Bokuto terkekeh pelan, “Gue kesepian banget tau, yah walaupun ada temen sih tapi beda aja gitu..” Kuroo mendengarkan bokuto yang mulai bercerita.
Bokuto yang setiap hari mencari distraksi agar tidak memikirkan apa yang terjadi dengannya dan kuroo. Hari-harinya berjalan seperti biasa, namun seperti ada yang kurang.
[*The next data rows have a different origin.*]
Lemma prefix_snoc_inv {A} (q p : list A) w :
  q `prefix_of` p ++ [w] → q = p ++ [w] ∨ q `prefix_of` p.
Proof.
  intros [k Hk]. destruct k as [|y k _] using rev_ind.
  - left. by rewrite app_nil_r in Hk.
  - right. rewrite app_assoc in Hk. apply app_inj_2 in Hk as [-> _]; [|done].
    by apply prefix_app_r.
Qed.

Lemma prefix_snoc_not {A} (p : list A) w : ¬ p ++ [w] `prefix_of` p.
Proof. intros H%prefix_length. rewrite length_app in H. simpl in H. lia. Qed.

Lemma os_mkdir_ok m p w :
  fs_wf m → normal p → clear m p → m !! p = Some NDir →
  os_mkdir (p ++ [w]) m =
    match m !! (p ++ [w]) with
    | Some _ => (m, Exc (OSError EEXIST))
    | None => (<[p ++ [w] := NDir]> m, Ret tt)
    end.
Proof.
  intros Hwf Hn Hc Hp. unfold os_mkdir.
  rewrite (ebind_ret_run _ _ _ m (p ++ [w]))
    by (apply parent_walk_dir; auto using clear_link_free).
  unfold ebind, gets, raise, modify. simpl. by destruct (m !! (p ++ [w])).
Qed.

Lemma os_mkdir_missing m p w :
  normal p → clear m p → m !! p = None →
  os_mkdir (p ++ [w]) m = (m, Exc (FileNotFoundError [])).
Proof. intros. unfold os_mkdir. apply ebind_exc_run. by apply parent_walk_missing. Qed.

Lemma with_dirs_snoc p w m m1 :
  with_dirs p m m1 → with_dirs (p ++ [w]) m (<[p ++ [w] := NDir]> m1).
Proof.
  intros H q. destruct (decide (p ++ [w] = q)) as [<-|Hne].
  { rewrite lookup_insert_eq. by rewrite decide_True. }
  rewrite lookup_insert_ne, (H q) by done.
  destruct (decide (q `prefix_of` p)) as [Hq|Hq].
  - by rewrite decide_True by (by apply prefix_app_r).
  - rewrite decide_False; [done|]. by intros [->|]%prefix_snoc_inv.
Qed.

Lemma with_dirs_id p m : fs_wf m → clear m p → m !! p = Some NDir → with_dirs p m m.
Proof.
  intros Hwf Hc Hp q. case_decide as Hq; [|done]. destruct Hq as [k ->].
  by eapply fs_wf_dir_prefix.
Qed.

Lemma mkdir_p_ok m p :
  fs_wf m → normal p → clear m p →
  ∃ m', mkdir_p p m = (m', Ret tt) ∧ with_dirs p m m'.
Proof.
  intros Hwf. unfold mkdir_p. rewrite <- (rev_involutive p).
  rewrite (rev_involutive (rev p)). induction (rev p) as [|w rp IH].
  { intros _ _. exists m. split; [done|]. apply with_dirs_id; [done| |by destruct Hwf].
    intros q ->%prefix_nil_inv. right. by destruct Hwf. }
  cbn [rev mkdir_rev]. intros Hn Hc.
  pose proof Hn as [Hn' _]%Forall_app. pose proof (clear_prefix _ _ _ Hc) as Hc'.
  destruct (Hc' (rev rp)) as [Hp|Hp]; [done| |].
  - destruct (IH Hn' Hc') as (m1 & Hm1 & Hd). unfold try_catch at 1.
    rewrite os_mkdir_missing by done. rewrite (ebind_ret_run _ _ _ m1 tt) by done.
    pose proof (mkdir_p_wf (rev rp) m Hwf) as Hwf1.
    unfold mkdir_p in Hwf1. rewrite rev_involutive, Hm1 in Hwf1. simpl in Hwf1.
    unfold try_catch. rewrite os_mkdir_ok; [|done..| |].
    + rewrite (Hd (rev rp ++ [w])), decide_False by (intros ?%prefix_snoc_not; done).
      rewrite (wf_none_below m (rev rp)) by done.
      eexists. split; [done|]. by apply with_dirs_snoc.
    + intros q Hq. right. rewrite (Hd q). by rewrite decide_True.
    + rewrite (Hd _). by rewrite decide_True.
  - unfold try_catch. rewrite os_mkdir_ok by done.
    destruct (Hc (rev rp ++ [w])) as [Hx|Hx]; [done|rewrite Hx..].
    + eexists. split; [done|]. apply with_dirs_snoc. by apply with_dirs_id.
    + exists m. unfold accept_existing_dir, ebind, gets. simpl.
      rewrite is_dir_link_free by auto using clear_link_free.
      unfold is_dir_at. rewrite Hx. split; [done|]. by apply with_dirs_id.
Qed.
(* ===== verification/Storage.v ===== *)
(** * The workspace storage (storage/interface.py, storage/local.py)

    [StorageService] is the abstract class of [storage/interface.py];
    [LocalStorageService] its implementation over the file system, with the
    path check every operation goes through and the snapshots that make an
    execution attempt undoable. *)
From S2P Require Import Prelude PyStr Exceptions FileSystem FsFacts Realpath FsOps.
Local Open Scope eff_scope.

(** [str | bytes] *)
Inductive content := Text (s : pystr) | Raw (b : bytes).

(** ** storage/interface.py

    The operations a client may call, on a storage state [St].
    [begin_attempt] takes the value [uuid.uuid4()] returns. *)
Class StorageService (St : Type) := {
  create_directory : uuid → pystr → eff exn St unit;
  create_workspace : uuid → eff exn St unit;
  clean_workspace : uuid → eff exn St unit;
  write_file : uuid → pystr → content → eff exn St unit;
  read_file : uuid → pystr → eff exn St bytes;
  workspace_file_exists : uuid → pystr → eff exn St bool;
  workspace_file_size : uuid → pystr → eff exn St Z;
  copy_workspace_file : uuid → uuid → pystr → eff exn St unit;
  save_artifact : uuid → pystr → eff exn St unit;
  check_artifact_exists : uuid → pystr → eff exn St bool;
  get_artifact_path : uuid → pystr → eff exn St apath;
  begin_attempt : uuid → uuid → eff exn St pystr;
  rollback_attempt : uuid → pystr → eff exn St unit;
  complete_attempt : uuid → pystr → eff exn St unit
}.

(** ** storage/local.py *)
Module Local.
Section local.
(** [self.base_dir], resolved by [__init__] *)
Context (base_dir : apath).

Definition JOBS : pystr := Eval vm_compute in py "jobs".
Definition ARTIFACTS : pystr := Eval vm_compute in py "artifacts".
Definition SNAPSHOTS : pystr := Eval vm_compute in py ".attempt-snapshots".
Definition TRAVERSAL : pystr := Eval vm_compute in py "../".
Definition TRAVERSAL_WIN : pystr := Eval vm_compute in py "..\".
Definition BACKSLASH : N := 92.

Definition denied : exn :=
  PermissionError (py "Access Denied: Path traversal attempt detected.").

(** [self.base_dir / dir_type / str(job_id)] *)
Definition job_root (dir_type : pystr) (job_id : uuid) : apath :=
  join_path (join_path base_dir dir_type) (uuid_str job_id).

Definition unsafe_string (relative_path : pystr) : bool :=
  contains TRAVERSAL relative_path || contains TRAVERSAL_WIN relative_path
  || startswith relative_path [SLASH] || startswith relative_path [BACKSLASH].

Definition _validate_safe_path (job_id : uuid) (relative_path dir_type : pystr)
    : eff exn fs apath :=
  if unsafe_string relative_path then raise denied
  else
    m <- gets id;;
    base_job_dir <- of_outcome (resolve m (job_root dir_type job_id));;
    target_path <- of_outcome (resolve m (join_path base_job_dir relative_path));;
    if is_relative_to target_path base_job_dir then ret target_path
    else raise denied.

Definition create_workspace (job_id : uuid) : eff exn fs unit :=
  mkdir_p (job_root JOBS job_id) ;;;
  mkdir_p (job_root ARTIFACTS job_id).

Definition create_directory (job_id : uuid) (relative_path : pystr) : eff exn fs unit :=
  p <- _validate_safe_path job_id relative_path JOBS;;
  mkdir_p p.

Definition clean_workspace (job_id : uuid) : eff exn fs unit :=
  m <- gets id;;
  if path_exists m (job_root JOBS job_id) && is_dir m (job_root JOBS job_id)
  then rmtree (job_root JOBS job_id)
  else ret tt.

(** [write_text] opens (and truncates) the file before it encodes. *)
Definition write_content (p : apath) (c : content) : eff exn fs unit :=
  match c with
  | Raw b => write_bytes p b
  | Text s =>
      match utf8_encode s with
      | Some b => write_bytes p b
      | None => write_bytes p [] ;;; raise UnicodeEncodeError
      end
  end.

Definition write_file (job_id : uuid) (relative_path : pystr) (c : content)
    : eff exn fs unit :=
  target_path <- _validate_safe_path job_id relative_path JOBS;;
  mkdir_p (parent target_path) ;;;
  write_content target_path c.

Definition not_found (what relative_path : pystr) (where_ : pystr) (job_id : uuid) : exn :=
  FileNotFoundError (what ++ relative_path ++ where_ ++ uuid_str job_id).

Definition read_file (job_id : uuid) (relative_path : pystr) : eff exn fs bytes :=
  target_path <- _validate_safe_path job_id relative_path JOBS;;
  m <- gets id;;
  if negb (path_exists m target_path) || negb (is_file m target_path)
  then raise (not_found (py "File not found: ") relative_path (py " in workspace of job ") job_id)
  else read_bytes target_path.

Definition workspace_file_exists (job_id : uuid) (relative_path : pystr)
    : eff exn fs bool :=
  try_catch
    (target_path <- _validate_safe_path job_id relative_path JOBS;;
     gets (λ m, is_file m target_path))
    (λ e, match e with PermissionError _ => ret false | _ => raise e end).

Definition workspace_file_size (job_id : uuid) (relative_path : pystr) : eff exn fs Z :=
  target_path <- _validate_safe_path job_id relative_path JOBS;;
  m <- gets id;;
  match stat m target_path with
  | Some (NFile d) => ret (Z.of_nat (length d))
  | _ =>
      raise (not_found (py "File not found: ") relative_path (py " in workspace of job ") job_id)
  end.

Definition copy_workspace_file (source_job_id target_job_id : uuid) (relative_path : pystr)
    : eff exn fs unit :=
  source <- _validate_safe_path source_job_id relative_path JOBS;;
  m <- gets id;;
  if negb (is_file m source)
  then raise (not_found (py "File not found: ") relative_path (py " in workspace of job ")
                source_job_id)
  else
    target <- _validate_safe_path target_job_id relative_path JOBS;;
    mkdir_p (parent target) ;;;
    copyfile source target.

Definition save_artifact (job_id : uuid) (relative_path : pystr) : eff exn fs unit :=
  src_path <- _validate_safe_path job_id relative_path JOBS;;
  m <- gets id;;
  if negb (path_exists m src_path) || negb (is_file m src_path)
  then raise (not_found (py "Source file not found for artifact: ") relative_path
                (py " in job ") job_id)
  else
    dest_path <- _validate_safe_path job_id relative_path ARTIFACTS;;
    mkdir_p (parent dest_path) ;;;
    copyfile src_path dest_path.

Definition check_artifact_exists (job_id : uuid) (filename : pystr) : eff exn fs bool :=
  try_catch
    (target_path <- _validate_safe_path job_id filename ARTIFACTS;;
     gets (λ m, path_exists m target_path && is_file m target_path))
    (λ e, match e with PermissionError _ => ret false | _ => raise e end).

Definition get_artifact_path (job_id : uuid) (filename : pystr) : eff exn fs apath :=
  target_path <- _validate_safe_path job_id filename ARTIFACTS;;
  m <- gets id;;
  if negb (path_exists m target_path) || negb (is_file m target_path)
  then raise (not_found (py "Artifact not found: ") filename (py " for job ") job_id)
  else ret target_path.

(** *** Attempt snapshots *)
Definition copy_entry (source target rel : apath) : eff exn fs unit :=
  m <- gets id;;
  if is_dir m (source ++ rel) then mkdir_p (target ++ rel)
  else if is_file m (source ++ rel) then
    mkdir_p (parent (target ++ rel)) ;;;
    copyfile (source ++ rel) (target ++ rel)
  else ret tt.

Definition _copy_tree_with_copyfile (source target : apath) : eff exn fs unit :=
  mkdir_p target ;;;
  m <- gets id;;
  if negb (path_exists m source) then ret tt
  else for_each (rglob m source) (copy_entry source target).

Definition _attempt_path (job_id : uuid) (token : pystr) : eff exn fs apath :=
  m <- gets id;;
  snapshots_root <- of_outcome
    (resolve m (join_path (join_path base_dir SNAPSHOTS) (uuid_str job_id)));;
  snapshot <- of_outcome (resolve m (join_path snapshots_root token));;
  if is_relative_to snapshot snapshots_root then ret snapshot
  else raise (PermissionError (py "Access Denied: Invalid attempt snapshot token.")).

Definition begin_attempt (job_id : uuid) (uuid4 : uuid) : eff exn fs pystr :=
  let token := uuid_str uuid4 in
  snapshot <- _attempt_path job_id token;;
  _copy_tree_with_copyfile (job_root JOBS job_id) (join_path snapshot JOBS) ;;;
  _copy_tree_with_copyfile (job_root ARTIFACTS job_id) (join_path snapshot ARTIFACTS) ;;;
  ret token.

Definition complete_attempt (job_id : uuid) (token : pystr) : eff exn fs unit :=
  snapshot <- _attempt_path job_id token;;
  m <- gets id;;
  if path_exists m snapshot then rmtree snapshot else ret tt.

(** One iteration of the loop of [rollback_attempt] *)
Definition restore_dir (snapshot : apath) (job_id : uuid) (dir_type : pystr)
    : eff exn fs unit :=
  let destination := job_root dir_type job_id in
  m <- gets id;;
  (if path_exists m destination then rmtree destination else ret tt) ;;;
  _copy_tree_with_copyfile (join_path snapshot dir_type) destination.

Definition rollback_attempt (job_id : uuid) (token : pystr) : eff exn fs unit :=
  snapshot <- _attempt_path job_id token;;
  m <- gets id;;
  if negb (is_dir m snapshot)
  then raise (FileNotFoundError (py "Attempt snapshot not found: " ++ token))
  else
    for_each [JOBS; ARTIFACTS] (restore_dir snapshot job_id) ;;;
    complete_attempt job_id token.
End local.
End Local.

(** The implementation, at a base directory *)
Definition LocalStorageService (base_dir : apath) : StorageService fs := {|
  create_directory := Local.create_directory base_dir;
  create_workspace := Local.create_workspace base_dir;
  clean_workspace := Local.clean_workspace base_dir;
  write_file := Local.write_file base_dir;
  read_file := Local.read_file base_dir;
  workspace_file_exists := Local.workspace_file_exists base_dir;
  workspace_file_size := Local.workspace_file_size base_dir;
  copy_workspace_file := Local.copy_workspace_file base_dir;
  save_artifact := Local.save_artifact base_dir;
  check_artifact_exists := Local.check_artifact_exists base_dir;
  get_artifact_path := Local.get_artifact_path base_dir;
  begin_attempt := Local.begin_attempt base_dir;
  rollback_attempt := Local.rollback_attempt base_dir;
  complete_attempt := Local.complete_attempt base_dir
|}.

(** ** A run on a concrete file system *)
Module Demo.
Definition base : apath := [py "srv"].
Definition job : uuid := 0x0190163d8694739baea5966c26f8ad91.
Definition fs0 : fs := {[ [] := NDir; [py "srv"] := NDir ]}.

Definition run {A} (c : eff exn fs A) : fs * outcome exn A := c fs0.

Example demo_write_read :
  (run (Local.create_workspace base job ;;;
        Local.write_file base job (py "a/model.scad") (Text (py "cube(1);")) ;;;
        Local.read_file base job (py "a/model.scad"))).2 = Ret (py "cube(1);").
Proof. vm_compute. reflexivity. Qed.

Example dotdot_refused :
  (run (Local.create_workspace base job ;;;
        Local.write_file base job (py "..") (Text (py "x")))).2 = Exc Local.denied.
Proof. vm_compute. reflexivity. Qed.

Example attempt_round_trip :
  let '(m0, _) := run (Local.create_workspace base job ;;;
                       Local.write_file base job (py "model.scad") (Text (py "cube(1);"))) in
  let '(m1, t) := Local.begin_attempt base job 7 m0 in
  let '(m2, _) := Local.write_file base job (py "model.scad") (Text (py "oops")) m1 in
  let '(m3, o) := Local.rollback_attempt base job (uuid_str 7) m2 in
  o = Ret tt ∧ m3 !! (base ++ [py "jobs"; uuid_str job; py "model.scad"])
               = Some (NFile (py "cube(1);")).
Proof. vm_compute. split; reflexivity. Qed.
End Demo.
Pemikiran itu terus membuatnya berlarut-larut.
Setiap malam ia memikirkan, andai saja bokuto tidak melakukan itu semua. Namun siapa bokuto yang bisa mengontrol perasaan saat itu? kalau boleh memilih, bokuto akan mengulang semua itu dan tetap menjadi teman dengan kuroo saja. Oleh karena itu, di sinilah ia memutuskan.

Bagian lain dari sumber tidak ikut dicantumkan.